Your assignment:
In the listing below, the answer starts at the line that has "let stay '(w, p)" and stops after the line that has "orlando-cluster [tcp_transport.rs]: grain"; please repeat that part exactly and nothing more.
(Beginning of Record excerpts)
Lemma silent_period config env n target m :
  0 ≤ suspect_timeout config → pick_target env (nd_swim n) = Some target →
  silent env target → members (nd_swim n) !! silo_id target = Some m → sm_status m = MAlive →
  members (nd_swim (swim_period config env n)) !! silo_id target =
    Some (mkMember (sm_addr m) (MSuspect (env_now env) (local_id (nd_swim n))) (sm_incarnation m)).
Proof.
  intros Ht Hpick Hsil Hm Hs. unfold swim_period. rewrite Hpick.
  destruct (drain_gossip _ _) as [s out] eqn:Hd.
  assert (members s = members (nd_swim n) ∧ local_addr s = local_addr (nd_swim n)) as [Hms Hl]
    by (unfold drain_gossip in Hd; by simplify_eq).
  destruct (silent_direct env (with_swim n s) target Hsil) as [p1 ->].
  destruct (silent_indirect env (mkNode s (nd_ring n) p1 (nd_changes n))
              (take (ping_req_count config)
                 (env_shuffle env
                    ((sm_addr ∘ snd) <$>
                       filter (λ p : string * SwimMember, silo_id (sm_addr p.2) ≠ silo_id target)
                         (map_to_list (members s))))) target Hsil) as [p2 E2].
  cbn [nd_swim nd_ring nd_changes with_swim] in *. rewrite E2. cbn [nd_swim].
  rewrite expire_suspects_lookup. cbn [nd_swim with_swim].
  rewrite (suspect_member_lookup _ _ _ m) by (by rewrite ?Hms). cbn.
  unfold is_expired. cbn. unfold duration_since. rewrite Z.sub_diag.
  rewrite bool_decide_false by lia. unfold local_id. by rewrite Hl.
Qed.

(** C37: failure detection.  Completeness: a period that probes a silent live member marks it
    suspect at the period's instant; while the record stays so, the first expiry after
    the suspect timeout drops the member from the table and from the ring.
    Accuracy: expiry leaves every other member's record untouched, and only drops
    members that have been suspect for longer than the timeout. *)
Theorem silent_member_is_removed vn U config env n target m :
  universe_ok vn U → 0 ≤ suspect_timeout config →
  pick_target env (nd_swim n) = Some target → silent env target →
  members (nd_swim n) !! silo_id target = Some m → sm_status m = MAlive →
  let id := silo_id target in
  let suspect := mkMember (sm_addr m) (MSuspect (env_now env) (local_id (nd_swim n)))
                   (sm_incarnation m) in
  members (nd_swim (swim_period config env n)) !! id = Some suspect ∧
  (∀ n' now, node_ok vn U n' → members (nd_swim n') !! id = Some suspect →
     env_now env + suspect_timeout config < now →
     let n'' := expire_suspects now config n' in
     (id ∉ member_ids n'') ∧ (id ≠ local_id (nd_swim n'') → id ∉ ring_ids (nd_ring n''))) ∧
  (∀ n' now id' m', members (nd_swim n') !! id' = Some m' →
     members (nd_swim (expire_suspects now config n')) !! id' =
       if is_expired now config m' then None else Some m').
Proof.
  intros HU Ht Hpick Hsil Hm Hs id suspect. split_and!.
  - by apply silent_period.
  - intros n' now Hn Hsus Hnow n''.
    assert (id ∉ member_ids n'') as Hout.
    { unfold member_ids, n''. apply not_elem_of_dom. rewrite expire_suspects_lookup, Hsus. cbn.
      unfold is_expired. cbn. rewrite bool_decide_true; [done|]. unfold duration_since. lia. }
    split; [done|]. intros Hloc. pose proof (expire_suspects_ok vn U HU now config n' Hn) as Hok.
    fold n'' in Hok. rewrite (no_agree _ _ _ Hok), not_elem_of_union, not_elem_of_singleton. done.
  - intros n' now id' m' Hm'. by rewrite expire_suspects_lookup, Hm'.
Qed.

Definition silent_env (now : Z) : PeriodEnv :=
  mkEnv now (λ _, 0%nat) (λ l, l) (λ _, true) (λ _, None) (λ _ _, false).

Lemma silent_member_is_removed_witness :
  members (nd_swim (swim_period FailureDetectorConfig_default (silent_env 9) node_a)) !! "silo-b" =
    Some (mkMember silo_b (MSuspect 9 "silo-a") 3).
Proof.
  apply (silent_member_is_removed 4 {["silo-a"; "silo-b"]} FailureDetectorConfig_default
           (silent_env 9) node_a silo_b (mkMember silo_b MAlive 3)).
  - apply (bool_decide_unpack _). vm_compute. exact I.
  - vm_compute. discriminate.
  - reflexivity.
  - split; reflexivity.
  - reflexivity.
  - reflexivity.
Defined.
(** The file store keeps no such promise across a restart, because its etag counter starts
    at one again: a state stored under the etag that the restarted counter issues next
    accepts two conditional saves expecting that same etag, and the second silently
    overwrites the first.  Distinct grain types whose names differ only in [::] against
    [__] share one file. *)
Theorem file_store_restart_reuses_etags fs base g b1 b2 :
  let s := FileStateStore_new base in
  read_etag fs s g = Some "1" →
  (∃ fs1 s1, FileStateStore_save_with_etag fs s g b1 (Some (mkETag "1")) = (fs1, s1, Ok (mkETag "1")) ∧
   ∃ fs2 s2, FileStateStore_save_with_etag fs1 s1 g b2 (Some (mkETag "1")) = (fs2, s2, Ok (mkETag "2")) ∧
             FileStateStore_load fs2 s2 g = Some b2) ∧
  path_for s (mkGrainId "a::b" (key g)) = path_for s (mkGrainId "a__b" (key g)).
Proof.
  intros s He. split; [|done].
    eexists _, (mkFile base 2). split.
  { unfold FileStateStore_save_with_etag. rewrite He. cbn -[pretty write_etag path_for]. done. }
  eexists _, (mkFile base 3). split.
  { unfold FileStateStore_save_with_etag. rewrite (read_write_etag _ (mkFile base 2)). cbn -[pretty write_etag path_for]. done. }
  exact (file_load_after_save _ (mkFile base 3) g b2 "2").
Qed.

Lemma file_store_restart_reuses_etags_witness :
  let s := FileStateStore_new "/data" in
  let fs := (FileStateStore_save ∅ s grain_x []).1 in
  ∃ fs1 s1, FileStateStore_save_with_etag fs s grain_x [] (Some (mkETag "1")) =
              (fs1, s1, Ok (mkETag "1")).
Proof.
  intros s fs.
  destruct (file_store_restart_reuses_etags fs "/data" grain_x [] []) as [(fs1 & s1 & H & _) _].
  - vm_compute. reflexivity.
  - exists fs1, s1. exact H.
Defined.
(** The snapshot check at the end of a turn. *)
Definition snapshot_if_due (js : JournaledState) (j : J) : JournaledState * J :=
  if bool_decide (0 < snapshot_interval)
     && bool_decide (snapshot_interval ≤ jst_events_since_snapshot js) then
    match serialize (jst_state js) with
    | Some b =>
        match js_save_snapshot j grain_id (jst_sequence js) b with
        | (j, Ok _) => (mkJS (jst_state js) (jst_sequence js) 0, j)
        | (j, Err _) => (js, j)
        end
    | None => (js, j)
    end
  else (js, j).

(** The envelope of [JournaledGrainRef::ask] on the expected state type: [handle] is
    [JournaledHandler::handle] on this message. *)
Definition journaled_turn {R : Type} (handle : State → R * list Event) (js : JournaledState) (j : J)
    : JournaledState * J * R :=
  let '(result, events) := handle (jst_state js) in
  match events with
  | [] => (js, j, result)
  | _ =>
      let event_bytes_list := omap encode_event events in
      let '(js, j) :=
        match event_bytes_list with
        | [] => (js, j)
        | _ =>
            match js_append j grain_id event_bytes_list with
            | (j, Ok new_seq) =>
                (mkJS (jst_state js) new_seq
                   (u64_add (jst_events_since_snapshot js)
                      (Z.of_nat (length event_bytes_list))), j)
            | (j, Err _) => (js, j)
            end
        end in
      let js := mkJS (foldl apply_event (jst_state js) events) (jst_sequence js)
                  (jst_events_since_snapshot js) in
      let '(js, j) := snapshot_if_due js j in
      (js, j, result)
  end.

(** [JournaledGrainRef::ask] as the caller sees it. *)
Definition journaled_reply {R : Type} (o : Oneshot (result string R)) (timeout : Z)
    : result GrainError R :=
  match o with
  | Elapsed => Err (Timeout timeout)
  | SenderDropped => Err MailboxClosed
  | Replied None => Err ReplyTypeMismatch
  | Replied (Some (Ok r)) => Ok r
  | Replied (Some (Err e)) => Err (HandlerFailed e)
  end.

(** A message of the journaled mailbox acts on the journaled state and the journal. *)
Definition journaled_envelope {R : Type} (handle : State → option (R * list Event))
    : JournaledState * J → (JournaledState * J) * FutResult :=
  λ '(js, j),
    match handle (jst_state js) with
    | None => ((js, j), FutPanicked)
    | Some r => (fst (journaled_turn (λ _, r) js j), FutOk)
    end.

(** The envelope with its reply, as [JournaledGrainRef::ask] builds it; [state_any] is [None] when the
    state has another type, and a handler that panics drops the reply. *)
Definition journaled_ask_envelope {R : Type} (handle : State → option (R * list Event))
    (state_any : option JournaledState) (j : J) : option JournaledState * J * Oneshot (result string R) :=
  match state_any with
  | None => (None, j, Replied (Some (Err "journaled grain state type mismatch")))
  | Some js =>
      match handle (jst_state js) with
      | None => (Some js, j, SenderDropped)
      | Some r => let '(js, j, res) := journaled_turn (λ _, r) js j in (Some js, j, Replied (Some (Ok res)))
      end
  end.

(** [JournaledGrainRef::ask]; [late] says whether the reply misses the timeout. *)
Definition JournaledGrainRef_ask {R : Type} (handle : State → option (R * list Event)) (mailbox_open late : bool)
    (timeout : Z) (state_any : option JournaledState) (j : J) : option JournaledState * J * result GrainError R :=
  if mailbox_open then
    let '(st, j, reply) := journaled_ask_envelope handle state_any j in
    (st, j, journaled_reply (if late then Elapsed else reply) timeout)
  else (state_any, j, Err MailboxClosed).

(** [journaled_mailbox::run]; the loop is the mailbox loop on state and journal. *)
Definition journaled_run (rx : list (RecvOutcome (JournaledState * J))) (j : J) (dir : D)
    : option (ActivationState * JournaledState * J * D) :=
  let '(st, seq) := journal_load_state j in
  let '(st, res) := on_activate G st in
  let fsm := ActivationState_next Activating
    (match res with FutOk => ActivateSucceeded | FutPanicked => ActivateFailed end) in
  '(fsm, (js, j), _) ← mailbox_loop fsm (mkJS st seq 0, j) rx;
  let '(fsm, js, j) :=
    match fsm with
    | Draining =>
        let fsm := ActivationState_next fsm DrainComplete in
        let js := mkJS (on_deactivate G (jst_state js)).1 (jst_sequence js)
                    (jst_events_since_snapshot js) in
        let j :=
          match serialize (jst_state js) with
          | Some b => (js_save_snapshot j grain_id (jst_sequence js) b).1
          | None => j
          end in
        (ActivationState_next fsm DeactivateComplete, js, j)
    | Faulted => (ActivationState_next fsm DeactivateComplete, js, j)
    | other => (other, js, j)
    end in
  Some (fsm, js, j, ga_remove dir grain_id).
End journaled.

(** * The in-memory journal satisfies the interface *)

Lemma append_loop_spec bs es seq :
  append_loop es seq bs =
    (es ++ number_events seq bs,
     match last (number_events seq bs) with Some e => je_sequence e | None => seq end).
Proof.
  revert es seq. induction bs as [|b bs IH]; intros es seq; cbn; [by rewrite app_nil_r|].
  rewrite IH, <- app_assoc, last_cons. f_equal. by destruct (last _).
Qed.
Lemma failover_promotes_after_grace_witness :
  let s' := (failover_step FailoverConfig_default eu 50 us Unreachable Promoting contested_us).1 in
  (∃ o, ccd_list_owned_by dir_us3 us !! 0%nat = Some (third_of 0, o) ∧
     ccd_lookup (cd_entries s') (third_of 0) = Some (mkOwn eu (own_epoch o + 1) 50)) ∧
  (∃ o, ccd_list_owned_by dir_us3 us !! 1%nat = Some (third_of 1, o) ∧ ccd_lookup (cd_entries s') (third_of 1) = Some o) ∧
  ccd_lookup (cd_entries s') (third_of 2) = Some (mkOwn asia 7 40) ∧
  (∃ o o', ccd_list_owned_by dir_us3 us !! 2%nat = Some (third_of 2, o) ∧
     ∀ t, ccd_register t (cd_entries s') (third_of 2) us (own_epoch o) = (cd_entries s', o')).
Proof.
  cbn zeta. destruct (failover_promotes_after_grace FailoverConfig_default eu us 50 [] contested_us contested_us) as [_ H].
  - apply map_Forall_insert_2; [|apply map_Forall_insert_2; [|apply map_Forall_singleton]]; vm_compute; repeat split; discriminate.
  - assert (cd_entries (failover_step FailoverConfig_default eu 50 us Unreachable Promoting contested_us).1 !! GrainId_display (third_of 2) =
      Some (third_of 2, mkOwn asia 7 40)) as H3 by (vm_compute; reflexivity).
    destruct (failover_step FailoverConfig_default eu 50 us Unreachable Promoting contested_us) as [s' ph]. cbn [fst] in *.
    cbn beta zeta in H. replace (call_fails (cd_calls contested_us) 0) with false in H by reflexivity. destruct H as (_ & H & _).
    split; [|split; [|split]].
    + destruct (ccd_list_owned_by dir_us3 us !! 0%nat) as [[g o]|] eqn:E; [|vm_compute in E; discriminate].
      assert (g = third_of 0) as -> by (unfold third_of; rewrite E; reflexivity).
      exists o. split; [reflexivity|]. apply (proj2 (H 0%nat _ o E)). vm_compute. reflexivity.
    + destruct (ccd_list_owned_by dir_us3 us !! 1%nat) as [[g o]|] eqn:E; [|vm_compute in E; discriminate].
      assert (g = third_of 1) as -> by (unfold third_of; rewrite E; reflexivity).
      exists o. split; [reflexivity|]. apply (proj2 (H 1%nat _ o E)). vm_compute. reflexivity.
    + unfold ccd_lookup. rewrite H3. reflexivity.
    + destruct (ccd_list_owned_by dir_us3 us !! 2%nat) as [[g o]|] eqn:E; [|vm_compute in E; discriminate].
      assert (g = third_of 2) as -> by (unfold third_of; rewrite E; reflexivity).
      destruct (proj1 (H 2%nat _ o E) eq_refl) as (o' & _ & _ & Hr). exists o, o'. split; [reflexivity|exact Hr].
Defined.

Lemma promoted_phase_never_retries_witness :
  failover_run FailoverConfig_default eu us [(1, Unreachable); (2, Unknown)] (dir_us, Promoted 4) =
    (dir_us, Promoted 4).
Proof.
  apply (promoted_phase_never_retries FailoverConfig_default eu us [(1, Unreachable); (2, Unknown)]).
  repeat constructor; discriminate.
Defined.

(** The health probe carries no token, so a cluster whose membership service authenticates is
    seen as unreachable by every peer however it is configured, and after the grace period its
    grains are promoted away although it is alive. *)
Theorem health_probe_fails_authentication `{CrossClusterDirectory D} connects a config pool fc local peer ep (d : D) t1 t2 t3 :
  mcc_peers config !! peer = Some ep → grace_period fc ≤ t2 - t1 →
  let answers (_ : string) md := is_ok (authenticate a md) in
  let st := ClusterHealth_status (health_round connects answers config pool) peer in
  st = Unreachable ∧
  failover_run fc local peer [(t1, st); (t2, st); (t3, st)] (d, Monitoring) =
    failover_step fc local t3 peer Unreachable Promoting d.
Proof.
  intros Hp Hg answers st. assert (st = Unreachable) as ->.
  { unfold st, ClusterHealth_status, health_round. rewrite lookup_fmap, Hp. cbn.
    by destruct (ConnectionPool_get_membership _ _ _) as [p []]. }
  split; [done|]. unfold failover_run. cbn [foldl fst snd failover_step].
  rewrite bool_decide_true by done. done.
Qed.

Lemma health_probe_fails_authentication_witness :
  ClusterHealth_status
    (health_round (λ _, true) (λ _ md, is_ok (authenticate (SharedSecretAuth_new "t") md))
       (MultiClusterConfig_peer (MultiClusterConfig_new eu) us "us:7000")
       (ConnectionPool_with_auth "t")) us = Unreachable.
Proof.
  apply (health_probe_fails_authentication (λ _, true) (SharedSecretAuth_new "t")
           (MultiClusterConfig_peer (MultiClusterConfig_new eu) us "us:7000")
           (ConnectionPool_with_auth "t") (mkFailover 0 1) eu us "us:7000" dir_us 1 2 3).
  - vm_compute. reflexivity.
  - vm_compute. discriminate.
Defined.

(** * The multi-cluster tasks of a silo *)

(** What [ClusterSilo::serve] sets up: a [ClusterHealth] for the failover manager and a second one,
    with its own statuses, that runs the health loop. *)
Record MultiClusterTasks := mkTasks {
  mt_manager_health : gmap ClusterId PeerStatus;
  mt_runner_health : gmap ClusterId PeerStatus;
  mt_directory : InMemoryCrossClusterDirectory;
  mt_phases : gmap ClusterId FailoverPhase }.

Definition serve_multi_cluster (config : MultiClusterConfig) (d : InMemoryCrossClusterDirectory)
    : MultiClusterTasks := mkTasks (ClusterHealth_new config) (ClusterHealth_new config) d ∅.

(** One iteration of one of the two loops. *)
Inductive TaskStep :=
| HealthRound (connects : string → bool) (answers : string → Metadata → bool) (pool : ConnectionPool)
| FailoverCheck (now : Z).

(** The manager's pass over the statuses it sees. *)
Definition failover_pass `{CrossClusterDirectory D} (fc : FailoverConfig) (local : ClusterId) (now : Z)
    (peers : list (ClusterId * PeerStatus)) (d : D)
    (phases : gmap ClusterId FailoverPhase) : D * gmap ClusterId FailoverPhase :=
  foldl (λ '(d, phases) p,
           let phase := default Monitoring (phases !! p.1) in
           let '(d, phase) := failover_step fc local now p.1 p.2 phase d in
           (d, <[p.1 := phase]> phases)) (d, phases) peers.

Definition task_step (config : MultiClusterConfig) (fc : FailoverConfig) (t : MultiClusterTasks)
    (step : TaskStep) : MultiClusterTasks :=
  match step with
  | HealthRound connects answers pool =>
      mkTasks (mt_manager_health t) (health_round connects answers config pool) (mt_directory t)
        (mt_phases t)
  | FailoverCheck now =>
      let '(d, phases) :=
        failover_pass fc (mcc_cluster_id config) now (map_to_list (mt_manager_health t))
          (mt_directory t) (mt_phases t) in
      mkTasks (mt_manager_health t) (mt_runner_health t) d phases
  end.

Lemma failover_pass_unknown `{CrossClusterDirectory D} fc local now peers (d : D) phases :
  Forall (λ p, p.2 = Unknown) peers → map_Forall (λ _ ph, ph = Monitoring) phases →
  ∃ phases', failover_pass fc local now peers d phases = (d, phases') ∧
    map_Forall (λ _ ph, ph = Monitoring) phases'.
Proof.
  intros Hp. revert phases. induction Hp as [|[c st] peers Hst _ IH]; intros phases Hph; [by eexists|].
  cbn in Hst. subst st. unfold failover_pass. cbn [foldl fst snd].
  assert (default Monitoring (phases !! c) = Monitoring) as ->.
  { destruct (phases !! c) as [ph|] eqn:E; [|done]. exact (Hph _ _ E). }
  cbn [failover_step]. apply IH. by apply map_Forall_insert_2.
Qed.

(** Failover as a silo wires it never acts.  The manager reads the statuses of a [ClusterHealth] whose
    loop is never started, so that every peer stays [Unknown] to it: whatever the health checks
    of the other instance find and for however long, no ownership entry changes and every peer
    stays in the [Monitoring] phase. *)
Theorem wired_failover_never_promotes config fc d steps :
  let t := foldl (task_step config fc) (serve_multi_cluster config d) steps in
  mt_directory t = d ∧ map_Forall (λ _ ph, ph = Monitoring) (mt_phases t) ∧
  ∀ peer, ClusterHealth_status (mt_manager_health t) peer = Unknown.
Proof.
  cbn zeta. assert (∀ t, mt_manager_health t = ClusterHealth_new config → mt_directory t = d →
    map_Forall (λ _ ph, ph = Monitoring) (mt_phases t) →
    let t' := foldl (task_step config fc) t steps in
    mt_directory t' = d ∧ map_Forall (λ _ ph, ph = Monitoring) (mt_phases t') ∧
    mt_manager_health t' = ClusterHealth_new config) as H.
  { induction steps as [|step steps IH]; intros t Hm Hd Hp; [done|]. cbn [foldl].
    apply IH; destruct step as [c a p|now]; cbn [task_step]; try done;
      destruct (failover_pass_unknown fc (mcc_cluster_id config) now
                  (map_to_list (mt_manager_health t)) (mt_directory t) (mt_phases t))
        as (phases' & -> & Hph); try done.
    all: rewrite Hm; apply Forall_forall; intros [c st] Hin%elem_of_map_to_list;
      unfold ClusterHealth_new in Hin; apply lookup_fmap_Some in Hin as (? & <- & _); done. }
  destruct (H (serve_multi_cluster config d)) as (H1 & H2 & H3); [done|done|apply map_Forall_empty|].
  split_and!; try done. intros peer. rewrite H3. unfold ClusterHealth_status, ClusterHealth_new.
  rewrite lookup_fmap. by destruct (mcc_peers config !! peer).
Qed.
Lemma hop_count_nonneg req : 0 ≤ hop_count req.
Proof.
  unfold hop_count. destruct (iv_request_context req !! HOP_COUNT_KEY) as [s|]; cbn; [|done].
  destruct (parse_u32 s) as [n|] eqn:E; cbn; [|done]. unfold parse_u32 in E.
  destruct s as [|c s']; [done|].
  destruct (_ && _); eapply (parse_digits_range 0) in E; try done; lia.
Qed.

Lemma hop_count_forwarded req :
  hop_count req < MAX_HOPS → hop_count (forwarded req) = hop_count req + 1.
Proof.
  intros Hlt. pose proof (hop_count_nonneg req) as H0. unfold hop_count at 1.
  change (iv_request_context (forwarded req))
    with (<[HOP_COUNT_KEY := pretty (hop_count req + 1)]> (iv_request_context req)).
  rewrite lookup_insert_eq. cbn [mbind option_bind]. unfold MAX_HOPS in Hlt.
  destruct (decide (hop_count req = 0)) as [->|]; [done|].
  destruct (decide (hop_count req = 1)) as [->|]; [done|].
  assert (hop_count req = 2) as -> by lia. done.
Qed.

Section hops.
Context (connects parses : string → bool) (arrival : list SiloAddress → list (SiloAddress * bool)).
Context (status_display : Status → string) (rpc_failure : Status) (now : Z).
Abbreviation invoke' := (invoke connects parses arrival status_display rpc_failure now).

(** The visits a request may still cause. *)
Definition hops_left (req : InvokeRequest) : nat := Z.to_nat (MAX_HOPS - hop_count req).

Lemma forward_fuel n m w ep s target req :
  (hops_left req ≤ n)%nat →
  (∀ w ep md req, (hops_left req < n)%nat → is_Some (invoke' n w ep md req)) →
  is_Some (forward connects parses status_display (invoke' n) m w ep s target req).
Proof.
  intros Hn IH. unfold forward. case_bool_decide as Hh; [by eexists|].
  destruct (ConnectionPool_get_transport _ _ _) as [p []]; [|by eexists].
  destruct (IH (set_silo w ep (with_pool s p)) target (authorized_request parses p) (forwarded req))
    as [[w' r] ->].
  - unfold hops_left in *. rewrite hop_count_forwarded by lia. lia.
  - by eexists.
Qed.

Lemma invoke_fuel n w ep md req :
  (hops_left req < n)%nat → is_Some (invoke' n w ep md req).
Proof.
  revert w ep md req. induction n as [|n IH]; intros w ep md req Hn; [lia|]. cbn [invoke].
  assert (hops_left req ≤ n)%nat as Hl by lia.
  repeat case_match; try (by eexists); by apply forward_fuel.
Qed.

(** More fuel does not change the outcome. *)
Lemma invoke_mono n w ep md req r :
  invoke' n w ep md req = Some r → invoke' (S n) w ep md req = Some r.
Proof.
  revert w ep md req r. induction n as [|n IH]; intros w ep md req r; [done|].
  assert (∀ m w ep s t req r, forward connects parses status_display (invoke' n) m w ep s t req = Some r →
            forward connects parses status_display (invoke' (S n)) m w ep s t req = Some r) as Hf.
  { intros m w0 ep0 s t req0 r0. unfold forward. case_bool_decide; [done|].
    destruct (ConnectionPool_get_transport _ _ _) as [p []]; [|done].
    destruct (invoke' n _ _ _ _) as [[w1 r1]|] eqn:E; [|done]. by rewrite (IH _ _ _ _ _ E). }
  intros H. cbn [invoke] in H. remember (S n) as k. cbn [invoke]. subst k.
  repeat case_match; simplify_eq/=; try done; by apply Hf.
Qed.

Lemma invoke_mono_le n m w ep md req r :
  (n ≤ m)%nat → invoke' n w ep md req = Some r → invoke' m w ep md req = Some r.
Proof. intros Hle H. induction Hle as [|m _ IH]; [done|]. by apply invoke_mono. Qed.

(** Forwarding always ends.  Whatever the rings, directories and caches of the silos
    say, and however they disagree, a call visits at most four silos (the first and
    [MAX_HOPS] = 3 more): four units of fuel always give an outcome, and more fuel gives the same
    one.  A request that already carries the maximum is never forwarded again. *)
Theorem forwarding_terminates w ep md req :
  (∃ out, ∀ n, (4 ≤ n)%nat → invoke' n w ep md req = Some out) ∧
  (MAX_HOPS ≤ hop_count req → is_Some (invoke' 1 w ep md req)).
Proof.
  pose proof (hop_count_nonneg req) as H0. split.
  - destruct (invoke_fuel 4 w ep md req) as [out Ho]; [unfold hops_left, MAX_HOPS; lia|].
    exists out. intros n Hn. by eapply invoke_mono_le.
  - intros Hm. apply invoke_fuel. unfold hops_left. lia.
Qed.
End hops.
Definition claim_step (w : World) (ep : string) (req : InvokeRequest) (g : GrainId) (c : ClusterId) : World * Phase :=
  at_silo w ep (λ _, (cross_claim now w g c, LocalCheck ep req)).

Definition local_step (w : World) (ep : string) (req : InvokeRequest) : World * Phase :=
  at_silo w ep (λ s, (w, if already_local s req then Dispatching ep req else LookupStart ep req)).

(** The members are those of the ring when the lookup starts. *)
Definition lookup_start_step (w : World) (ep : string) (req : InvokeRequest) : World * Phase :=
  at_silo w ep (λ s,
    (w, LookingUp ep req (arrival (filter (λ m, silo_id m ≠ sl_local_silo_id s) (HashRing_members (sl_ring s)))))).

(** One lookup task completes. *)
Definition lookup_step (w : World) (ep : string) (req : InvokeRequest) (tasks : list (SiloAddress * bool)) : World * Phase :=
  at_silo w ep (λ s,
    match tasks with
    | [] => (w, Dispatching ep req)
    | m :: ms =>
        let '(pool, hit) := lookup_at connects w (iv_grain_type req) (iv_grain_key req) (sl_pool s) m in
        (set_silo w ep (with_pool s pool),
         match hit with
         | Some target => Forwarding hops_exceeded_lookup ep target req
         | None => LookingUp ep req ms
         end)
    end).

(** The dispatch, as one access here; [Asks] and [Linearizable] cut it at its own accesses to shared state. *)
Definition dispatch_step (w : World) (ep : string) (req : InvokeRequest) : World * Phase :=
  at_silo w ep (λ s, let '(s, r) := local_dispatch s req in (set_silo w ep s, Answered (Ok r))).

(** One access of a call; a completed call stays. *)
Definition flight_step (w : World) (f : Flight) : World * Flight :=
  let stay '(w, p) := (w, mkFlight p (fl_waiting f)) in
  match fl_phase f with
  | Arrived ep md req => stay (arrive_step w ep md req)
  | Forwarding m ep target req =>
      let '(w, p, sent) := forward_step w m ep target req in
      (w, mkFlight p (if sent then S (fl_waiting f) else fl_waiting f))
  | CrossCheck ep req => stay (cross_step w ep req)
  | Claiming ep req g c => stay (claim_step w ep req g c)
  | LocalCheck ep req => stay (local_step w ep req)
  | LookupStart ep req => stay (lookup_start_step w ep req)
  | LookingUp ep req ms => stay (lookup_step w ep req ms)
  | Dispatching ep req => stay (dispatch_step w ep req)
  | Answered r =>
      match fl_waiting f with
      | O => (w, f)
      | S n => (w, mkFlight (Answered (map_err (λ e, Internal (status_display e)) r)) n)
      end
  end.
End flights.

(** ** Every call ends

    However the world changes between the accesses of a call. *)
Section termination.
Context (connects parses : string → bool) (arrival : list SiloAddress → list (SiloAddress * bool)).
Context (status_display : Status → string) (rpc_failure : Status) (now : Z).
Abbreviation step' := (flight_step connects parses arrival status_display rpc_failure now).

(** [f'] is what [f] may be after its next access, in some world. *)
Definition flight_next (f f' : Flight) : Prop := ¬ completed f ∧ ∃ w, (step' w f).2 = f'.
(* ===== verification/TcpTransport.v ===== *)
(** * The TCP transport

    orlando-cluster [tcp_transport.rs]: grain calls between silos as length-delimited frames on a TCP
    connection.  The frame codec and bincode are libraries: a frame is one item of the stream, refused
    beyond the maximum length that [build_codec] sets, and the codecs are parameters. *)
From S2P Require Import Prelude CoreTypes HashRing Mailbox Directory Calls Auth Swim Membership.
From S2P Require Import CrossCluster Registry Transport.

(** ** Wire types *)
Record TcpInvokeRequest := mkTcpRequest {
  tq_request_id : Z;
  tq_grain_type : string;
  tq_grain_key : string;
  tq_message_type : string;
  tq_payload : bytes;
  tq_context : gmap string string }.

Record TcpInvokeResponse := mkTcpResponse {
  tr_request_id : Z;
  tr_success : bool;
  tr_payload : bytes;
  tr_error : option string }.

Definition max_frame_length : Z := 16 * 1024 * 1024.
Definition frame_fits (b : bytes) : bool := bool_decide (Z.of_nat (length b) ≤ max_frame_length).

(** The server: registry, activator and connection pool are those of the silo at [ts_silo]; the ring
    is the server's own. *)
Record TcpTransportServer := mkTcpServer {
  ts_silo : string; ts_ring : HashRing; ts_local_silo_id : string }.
(End of Record excerpts)
Task result:
  let stay '(w, p) := (w, mkFlight p (fl_waiting f)) in
  match fl_phase f with
  | Arrived ep md req => stay (arrive_step w ep md req)
  | Forwarding m ep target req =>
      let '(w, p, sent) := forward_step w m ep target req in
      (w, mkFlight p (if sent then S (fl_waiting f) else fl_waiting f))
  | CrossCheck ep req => stay (cross_step w ep req)
  | Claiming ep req g c => stay (claim_step w ep req g c)
  | LocalCheck ep req => stay (local_step w ep req)
  | LookupStart ep req => stay (lookup_start_step w ep req)
  | LookingUp ep req ms => stay (lookup_step w ep req ms)
  | Dispatching ep req => stay (dispatch_step w ep req)
  | Answered r =>
      match fl_waiting f with
      | O => (w, f)
      | S n => (w, mkFlight (Answered (map_err (λ e, Internal (status_display e)) r)) n)
      end
  end.
End flights.

(** ** Every call ends

    However the world changes between the accesses of a call. *)
Section termination.
Context (connects parses : string → bool) (arrival : list SiloAddress → list (SiloAddress * bool)).
Context (status_display : Status → string) (rpc_failure : Status) (now : Z).
Abbreviation step' := (flight_step connects parses arrival status_display rpc_failure now).

(** [f'] is what [f] may be after its next access, in some world. *)
Definition flight_next (f f' : Flight) : Prop := ¬ completed f ∧ ∃ w, (step' w f).2 = f'.
(* ===== verification/TcpTransport.v ===== *)
(** * The TCP transport

    orlando-cluster [tcp_transport.rs]: grain calls between silos as length-delimited frames on a TCP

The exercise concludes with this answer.